この教室で起きたことのすべてに、私が責任をもつのが当然。
なんだけど……。
今回に至っては、洸太にも謝ってもらいたい気持ちでいっぱいだ。
「都子先生、そんな謝らないで下さい。先生の気にしすぎですって。今日のここでの時間は、とても有意義なものでしたよ。次回もとても楽しみです」
顔を上げると、ニッコリと微笑む高浜さんの笑顔。
もしかしたら気を使って言ってくれてる?
でも高浜さんの目はキラキラと澄んでいて、そんな私の考えはすぐに消えてしまった。
「ありがとう。そう言ってもらえてホッとしました。洸太もね、悪い人じゃないんだけど……」
そう言って、苦笑いをひとつ。
高校生の頃からだったかな。私のこと、それも男性が関わることとなると、でしゃばってくるというか何というか。

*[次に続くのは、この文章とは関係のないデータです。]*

(** * Artisan catalog: the data-sync and view-state layer of [src/App.jsx]

    A shallow embedding of the React component tree of [App.jsx]:
    the root component [App] (state, [fetchData], the three database
    actions, the renderer) and its sub-components [HomeView],
    [CatalogView], [ProductCard], [AdminLogin] and [AdminDashboard].

    Conventions of the embedding.
    - React state is a record; a call of a state setter is an effect that
      is both applied to the record and written to the trace.
    - The Supabase client, [window.confirm], [window.alert] and
      [console.error] are the outside world.  What the world answers is
      given by an instance of the class [Supabase]; what the program asks
      of it is written to the trace.
    - An [async] function is a computation in the monad [Js]; an event
      handler runs to completion before the next event is handled, so an
      [await] is sequencing and a call of an async function that is not
      awaited is sequenced where its effects happen.
    - Values the program never inspects (row ids, prices, timestamps) are
      of an abstract type [value]. *)

From stdpp Require Import base strings list sorting gmap.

「私は彼みたいな人、嫌いじゃないけどなぁ。都子先生、本当に付き合ってないんですか?」
「腐れ縁みたいなもので、本当に付き合ってません!!」
最後の部分を強調して言ってみたものの、柳川さんと梅本さんは納得いかないみたいで。しばらくふたりであーでもないこーでもないと、話は大きくなっていくばかり。
「でも彼女いないんですよね? それって絶対に都子先生のことが好きで作らないんですよ」
梅本さんの確信をついた言葉に、ピクッと身体が反応した。